Faites le choix d’être accompagné(e)

Être accompagné, ce n’est pas une charge : c’est un investissement. Et dans la plupart des cas, un choix judicieux. A condition de choisir un partenaire sérieux.

 

Chez Aaticka, nous rencontrons tous les jours des fondateurs qui projettent de lever des fonds ou bien qui sont déjà engagés, et nous les accompagnons.

 
  • Certains ont déjà levé précédemment et ont souvent le souvenir d’avoir souffert. Durant cette période, ils ont dû délaisser leur core business… C‘est pourquoi ils décident de repartir pour le tour suivant dans de meilleures conditions. Ils savent la valeur que cela représente que d’être accompagnés. Et ils consacrent du temps à identifier leur meilleur accompagnateur pour eux. Celui en qui ils pourront avoir confiance, trouver de l’énergie, de la bienveillance et une capacité à les challenger. Qui pourra faire une sélection judicieuse des financeurs à solliciter. Qui pourra aussi les aider à amortir les coups et leur permettre de garder le cap dans la durée !
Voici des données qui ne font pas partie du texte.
(** A follower of stream 0 of "p" whose writer has sent the snapshot. *)
Definition ex_follow_req : LogsRequestPayload := mkLogsRequest "p" 0 true 0 0.
Definition ex_follower : server_conn :=
  mkSC (NewFrameReader (mkReader [] EOF) MaxPayloadSize) (mkWriter [] None) (FollowBegin ex_follow_req).
Definition ex_follow : list follow_op :=
  [FoLogs (OpWrite 1 "p" 1 [x61]); FoLogs (OpSnapshot "p"); FoLogs (OpSend "p"); FoConn ex_env].

Lemma follow_stream_delivers_witness :
  let '(st, evs) := run_trace (follow_step ex_settings ∅) (ex_hub, ex_follower) (FoConn ex_env :: ex_follow) in
  (∃ got out, sc_writer st.2 = mkWriter out None ∧ followed ex_follow_req [] out got ∧
    ∀ w, 0%nat ∈ ml_watchers (hub_logs st.1) → ml_store (hub_logs st.1) !! 0%nat = Some w →
      (length (got ++ lw_ch w) < watchBuffer)%nat →
      omap (emitted_by "p") evs = got ++ lw_ch w ++ in_flight (hub_logs st.1) 0 "p") ∧
  0%nat ∈ ml_watchers (hub_logs st.1) ∧ omap (emitted_by "p") evs = [mkChunk "p" 1 [x61]].
Proof.
  pose proof (follow_stream_delivers ex_settings ∅ (λ x, x = mkLogsStream "p" 0 [] true) [] ex_hub ex_follower ex_follow_req []
    ex_env ex_follow eq_refl eq_refl eq_refl eq_refl ltac:(discriminate) ltac:(constructor)
    ltac:(repeat constructor; discriminate) ltac:(repeat constructor)) as H.
  cbn zeta in H. destruct (run_trace _ _ (FoConn ex_env :: ex_follow)) as [st evs] eqn:Er. split; [exact H|].
  vm_compute in Er. injection Er as <- <-. split; [apply list_elem_of_here|reflexivity].
Defined.

(** A chunk that arrives between a follower's snapshot and its registration is
    in neither: the handler answers a follow request, the chunk is emitted,
    the handler registers and goes on; the log now holds the chunk, but the
    only frame on the wire is the empty snapshot. *)
Lemma follow_misses_chunk_before_registration :
  let '(m1, w1, mode) := follow_begin ex_hub (mkWriter [] None) ex_follow_req in
  let '(st, evs) := run_trace (follow_step ex_settings ∅)
    (m1, mkSC (sc_reader ex_follower) w1 mode)
    [FoLogs (OpWrite 1 "p" 0 [x61]); FoLogs (OpSnapshot "p"); FoConn ex_env; FoConn ex_env] in
  sc_mode st.2 = FollowLogs ex_follow_req 0 ∧ omap (emitted_by "p") evs = [mkChunk "p" 0 [x61]] ∧
  sc_writer st.2 = w1 ∧ (logsSnapshotImpl ex_settings ∅ "p" 0 (hub_logs st.1)).2 = [x61].
Proof. vm_compute. done. Qed.
End MgmtExample.
(** The wait of [Stop] on a persistent handle, with the agent's messages. *)
Fixpoint wait_child (turns : list (bool * list live_op)) (c : Controller) : Controller * stop_wait :=
  match turns with
  | [] => (c, StopWaitTimeout)
  | (ctx_done, ops) :: turns' =>
      let c' := foldl live_step c ops in
      if ctx_done then (c', StopWaitCtx) else if is_terminal (ct_state c') then (c', StopWaitDone) else wait_child turns' c'
  end.

(** [h.Stop(ctx)], with whether it returned nil. *)
Definition stop_handle (a : kill_answers) (h : processHandle) : processHandle * bool :=
  match Handle_Stop (ka_sched a) h with
  | (h', Err _, _) => (h', false)
  | (h', Ok r, _) =>
      let sent := match r with StopDone None => true | StopDone (Some _) => false | StopWaiting _ _ => ka_acked a end in
      match ph_ctrl h' with
      | Some c =>
          if negb sent then (h', false)
          else if spec_Persistent (ph_spec h') then
            let '(c', w) := wait_child (ka_turns a) c in
            (set_ctrl h' (Some c') (ph_starting h') (ph_closing h'), match w with StopWaitDone => true | _ => false end)
          else (h', true)
      | None => (h', false)
      end
  end.

(** [h.Close(ctx)]: the handle, what was released, and whether it returned nil. *)
Definition close_handle (a : kill_answers) (id : string) (h : processHandle) : processHandle * list mgr_event * bool :=
  let '(ctx_first, fired, pick) := ka_close a in
  let ok := match ph_ctrl h with
            | Some c => match ct_closed c, ct_conn c with
                        | false, Some cn => match Conn.Close ctx_first fired pick cn with Some (_, CloseOk, _) => true | _ => false end
                        | _, _ => true
                        end
            | None => true
            end in
  let h1 := Handle_Close_begin h in
  (released id (Handle_Close_end (pred (length (ph_closing h1))) ctx_first fired pick h1), ok).

(** The deferred [mgr.Shutdown], to its end. *)
Definition shutdown_all (a : kill_answers) (m : Manager) : Manager * list mgr_event :=
  let '(x, y, z) := ka_close a in
  let m1 := Shutdown_begin (elements (dom (m_handles m))) m in
  let '(m2, evs) := run_trace (λ m (_ : unit), Shutdown_step (ka_sched a) x y z m) m1 (replicate (length (m_shutdown m1)) ()) in
  (Shutdown_end m2, evs).

(** [killCommand] from the manager on; [id] is the argument. *)
Definition kill_session (a : kill_answers) (m : Manager) (id : string) : list cli_io * Z * Manager * list mgr_event :=
  let connecting := POut ("Connecting to session " +:+ id +:+ "...") in
  let files := ka_files a (path_join [m_persistentDir m; id]) in
  let exit io code m evs := let '(m', evs') := shutdown_all a m in (io, code, m', evs ++ evs') in
  match Reattach m files (ka_alive a) (ka_dial a) (ka_wal a) (ka_walFails a) with
  | (m1, Err ErrAgentDead) =>
      exit [connecting; PErr ("Session " +:+ id +:+ " is stale (agent dead). Run `rm -rf <dir>/" +:+ id +:+ "/` to clean up.") None] 1 m1 []
  | (m1, Err _) => exit [connecting; PErr "cliwrap kill" None] 1 m1 []
  | (m1, Ok _) =>
      let key := match sf_meta files with Some meta => pm_ID meta | None => id end in
      match m_handles m1 !! key with
      | None => exit [connecting] 1 m1 []
      | Some h =>
          let h0 := set_ctrl h ((λ c, foldl live_step c (ka_before a)) <$> ph_ctrl h) (ph_starting h) (ph_closing h) in
          let '(h1, stopped) := stop_handle a h0 in
          let '(h2, evs, closed) := close_handle a key h1 in
          let m2 := upd_handles m1 (<[key := h2]> (m_handles m1)) in
          if negb stopped then exit [connecting; POut "Stopping child..."; PErr "cliwrap kill: stop" None] 1 m2 evs
          else if negb closed then exit [connecting; POut "Stopping child..."; PErr "cliwrap kill: close" None] 1 m2 evs
          else exit [connecting; POut "Stopping child..."; POut "Cleanup complete."] 0 m2 evs
      end
  end.

(** [envdir], [envagent]: CLIWRAP_PERSISTENT_DIR and CLIWRAP_AGENT_PATH; the
    manager after it, if one was made. *)
Definition killCommand (a : kill_answers) (home tempdir envdir envagent : string) (args : list string)
    : list cli_io * Z * option (Manager * list mgr_event) :=
  match parse_flags kill_flags args with
  | Err _ => ([], 2, None)
  | Ok (set, [id]) =>
      let override := get_string set "persistentDir" "" in
      let pdir := if String.eqb override "" then envdir else override in
      let agent := if String.eqb envagent "" then "/usr/bin/true" else envagent in
      let o := WithRuntimeDir (path_join [tempdir; "cliwrap-kill"]) (WithAgentPath agent no_options) in
      match NewManager home (if String.eqb pdir "" then o else WithPersistentDir pdir o) with
      | Err _ => ([PErr "cliwrap kill" None], 1, None)
      | Ok m => let '(io, code, m', evs) := kill_session a m id in (io, code, Some (m', evs))
      end
  | Ok _ => ([PErr "usage: cliwrap kill <session-id>" None], 2, None)
  end.

(** A message that ends the child for the host, or the loss of the agent. *)
Definition terminal_report (op : live_op) : Prop :=
  match op with
  | LiveDisconnect => True
  | LiveMessage msg => h_MsgType (m_Header msg) = MsgChildExited ∨ h_MsgType (m_Header msg) = MsgChildError
  end.

Lemma setState_terminal c s : is_terminal s = false → is_terminal (ct_state c) = false → is_terminal (ct_state (setState c s).1) = false.
Proof. unfold setState. by destruct (decide _). Qed.

Lemma live_step_terminal c op :
  ¬ terminal_report op → is_terminal (ct_state c) = false → is_terminal (ct_state (live_step c op)) = false.
Proof.
  destruct op as [msg|]; simpl; [|by intros []]. intros [H1 H2]%Decidable.not_or Hc.
  unfold handleMessage. rewrite (proj2 (Z.eqb_neq _ _) H1), (proj2 (Z.eqb_neq _ _) H2).
  repeat (case_match; simplify_eq/=; try done).
  match goal with H : setState ?c1 StateRunning = _ |- _ =>
    pose proof (setState_terminal c1 StateRunning eq_refl Hc) as Hs; rewrite H in Hs end. done.
Qed.

Lemma live_steps_terminal ops c :
  is_terminal (ct_state c) = false → is_terminal (ct_state (foldl live_step c ops)) = true → ∃ op, op ∈ ops ∧ terminal_report op.
Proof.
  revert c. induction ops as [|op ops IH]; intros c Hc H; simpl in H; [congruence|].
  assert (terminal_report op ∨ ¬ terminal_report op) as [Ht|Ht] by (destruct op as [msg|]; simpl; [lia|by left]).
  - exists op. split; [by left|done].
  - destruct (IH _ (live_step_terminal _ _ Ht Hc) H) as (op' & ? & ?). exists op'. split; [by right|done].
Qed.

Lemma wait_child_reported turns c c' :
  is_terminal (ct_state c) = false → wait_child turns c = (c', StopWaitDone) →
  ∃ op, op ∈ concat turns.*2 ∧ terminal_report op.
Proof.
  revert c. induction turns as [|[ctx_done ops] turns IH]; intros c Hc; simpl; [done|]. destruct ctx_done; [done|].
  destruct (is_terminal (ct_state (foldl live_step c ops))) eqn:E.
  - intros _. destruct (live_steps_terminal _ _ Hc E) as (op & ? & ?). exists op. split; [by apply elem_of_app; left|done].
  - intros H. destruct (IH _ E H) as (op & ? & ?). exists op. split; [by apply elem_of_app; right|done].
Qed.

Lemma Stop_terminal s c : is_terminal (ct_state c) = false → is_terminal (ct_state (Stop s c).1.1) = false.
Proof.
  intros Hc. unfold Stop. destruct (stop_early c); [done|].
  pose proof (setState_terminal c StateStopping eq_refl Hc). destruct (setState c StateStopping) as [c1 e1].
  pose proof (Stop_send_life s c1) as (Hs & _). destruct (Stop_send s c1). simpl in *. congruence.
Qed.

(** A controller whose agent the host never started. *)
Definition foreign (c : Controller) : Prop := ct_handle c = None.

Lemma live_steps_foreign ops c : foreign c → foreign (foldl live_step c ops).
Proof.
  revert c. induction ops as [|op ops IH]; intros c Hc; simpl; [done|]. apply IH.
  destruct (live_step_agent c op) as [Hh _]. unfold foreign. by rewrite Hh.
Qed.
Lemma wait_child_foreign turns c : foreign c → foreign (wait_child turns c).1.
Proof.
  revert c. induction turns as [|[x ops] turns IH]; intros c Hc; simpl; [done|].
  pose proof (live_steps_foreign ops c Hc). destruct x; [done|]. case_match; [done|by apply IH].
Qed.
Lemma close_ctrl_foreign p a b d c : foreign c → foreign (close_ctrl p a b d c).
Proof.
  unfold foreign, close_ctrl, CloseConnOnly, Controller.Close, close_conn. intros H.
  destruct p; repeat (case_match; simplify_eq/=; try done); congruence.
Qed.

(** A session that was reattached: its metadata, and a controller that says Running. *)
Lemma Reattach_spec m fs alive dial wal wf :
  match Reattach m fs alive dial wal wf with
  | (m1, Err _) => m1 = m
  | (m1, Ok _) => ∃ meta c, sf_meta fs = Some meta ∧ alive (default (pm_AgentPID meta) (sf_pid fs)) = true ∧
      foreign c ∧ ct_state c = StateRunning ∧
      m1 = upd_handles m (<[pm_ID meta := new_handle (pm_Spec meta) (Some c)]> (m_handles m))
  end.
Proof.
  unfold Reattach, foreign. destruct (sf_meta fs) as [meta|] eqn:Em; [|done]. destruct (alive _) eqn:Ea; [|done]. cbn [negb].
  destruct dial as [[]|[r w]]; [done..|]. destruct (ReadHandshakeHello r) as [r1 [hello|]]; [|done].
  destruct (negb _); [done|]. destruct (ReadHandshakePTYRingDump r1) as [r2 [dump|]]; [|done].
  destruct (NewControllerFromReattach _ _ _ _ _ _ _ _ _) as [c|] eqn:En; [|done].
  destruct (m_handles m !! pm_ID meta) eqn:El; [done|]. exists meta, c. split_and!; try done;
    unfold NewControllerFromReattach in En; repeat case_match; by simplify_eq/=.
Qed.

(** The handle of a reattached session, after the stop and the close. *)
Lemma stop_handle_spec a h c :
  ph_ctrl h = Some c → ph_starting h = None → ph_closing h = [] → foreign c →
  ∃ c', ph_ctrl (stop_handle a h).1 = Some c' ∧ foreign c' ∧ ph_starting (stop_handle a h).1 = None ∧
    ph_closing (stop_handle a h).1 = [] ∧
    (spec_Persistent (ph_spec h) = true → is_terminal (ct_state c) = false → (stop_handle a h).2 = true →
     ∃ op, op ∈ concat (ka_turns a).*2 ∧ terminal_report op).
Proof.
  intros Hc Hs Hcl Hf. unfold stop_handle, Handle_Stop. rewrite Hc.
  destruct (Stop_agent (ka_sched a) c) as [Hh _]. pose proof (Stop_terminal (ka_sched a) c) as Ht.
  destruct (Stop (ka_sched a) c) as [[c' r] evs]. cbn [fst snd] in *. cbn [ph_ctrl set_ctrl ph_spec].
  assert (foreign c') as Hf' by (unfold foreign; by rewrite Hh).
  destruct (negb _); [exists c'; naive_solver|].
  destruct (spec_Persistent (ph_spec h)); [|exists c'; naive_solver].
  pose proof (wait_child_foreign (ka_turns a) c' Hf') as Hw. pose proof (wait_child_reported (ka_turns a) c') as Hr.
  destruct (wait_child (ka_turns a) c') as [c2 w]. exists c2. simpl. split_and!; try done.
  intros _ Hn Hd. destruct w; [|done..]. eapply Hr; eauto.
Qed.

Lemma close_handle_spec a id h c :
  ph_ctrl h = Some c → ph_starting h = None → ph_closing h = [] → foreign c →
  ctrls (close_handle a id h).1.1 = [] ∧ (close_handle a id h).1.2 = [MReleased id false].
Proof.
  intros Hc Hs Hcl Hf. unfold close_handle. destruct (ka_close a) as [[x y] z]. unfold Handle_Close_begin. rewrite Hc. simpl.
  rewrite Hcl. unfold Handle_Close_end. simpl. unfold ctrls. simpl. rewrite Hs. split; [done|].
  rewrite bool_decide_false; [done|]. by rewrite (close_ctrl_foreign _ _ _ _ _ Hf).
Qed.

(** Shutting down a manager whose handles are all closed. *)
Definition all_closed (m : Manager) : Prop := ∀ id h, m_handles m !! id = Some h → ctrls h = [].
  • D’autres ont essayé de lever seuls, la fleur au fusil. Ils ont rencontré des dizaines de financeurs dont les thèses et les tickets n’étaient pas en adéquation avec leur projet… Autant d’heures perdues et d’énergie gaspillée, au détriment de leur business, pour une montagne de réponses négatives. Au bout de quelques semaines ou quelques mois, ils sont épuisés et démotivés. Chez Aaticka, sous réserve que la traction soit bien présente (même si embryonnaire), nous les accueillons aussi et sommes prêts à les soutenir pour qu’ils reprennent leur souffle avant de poursuivre avec un story telling plus adapté.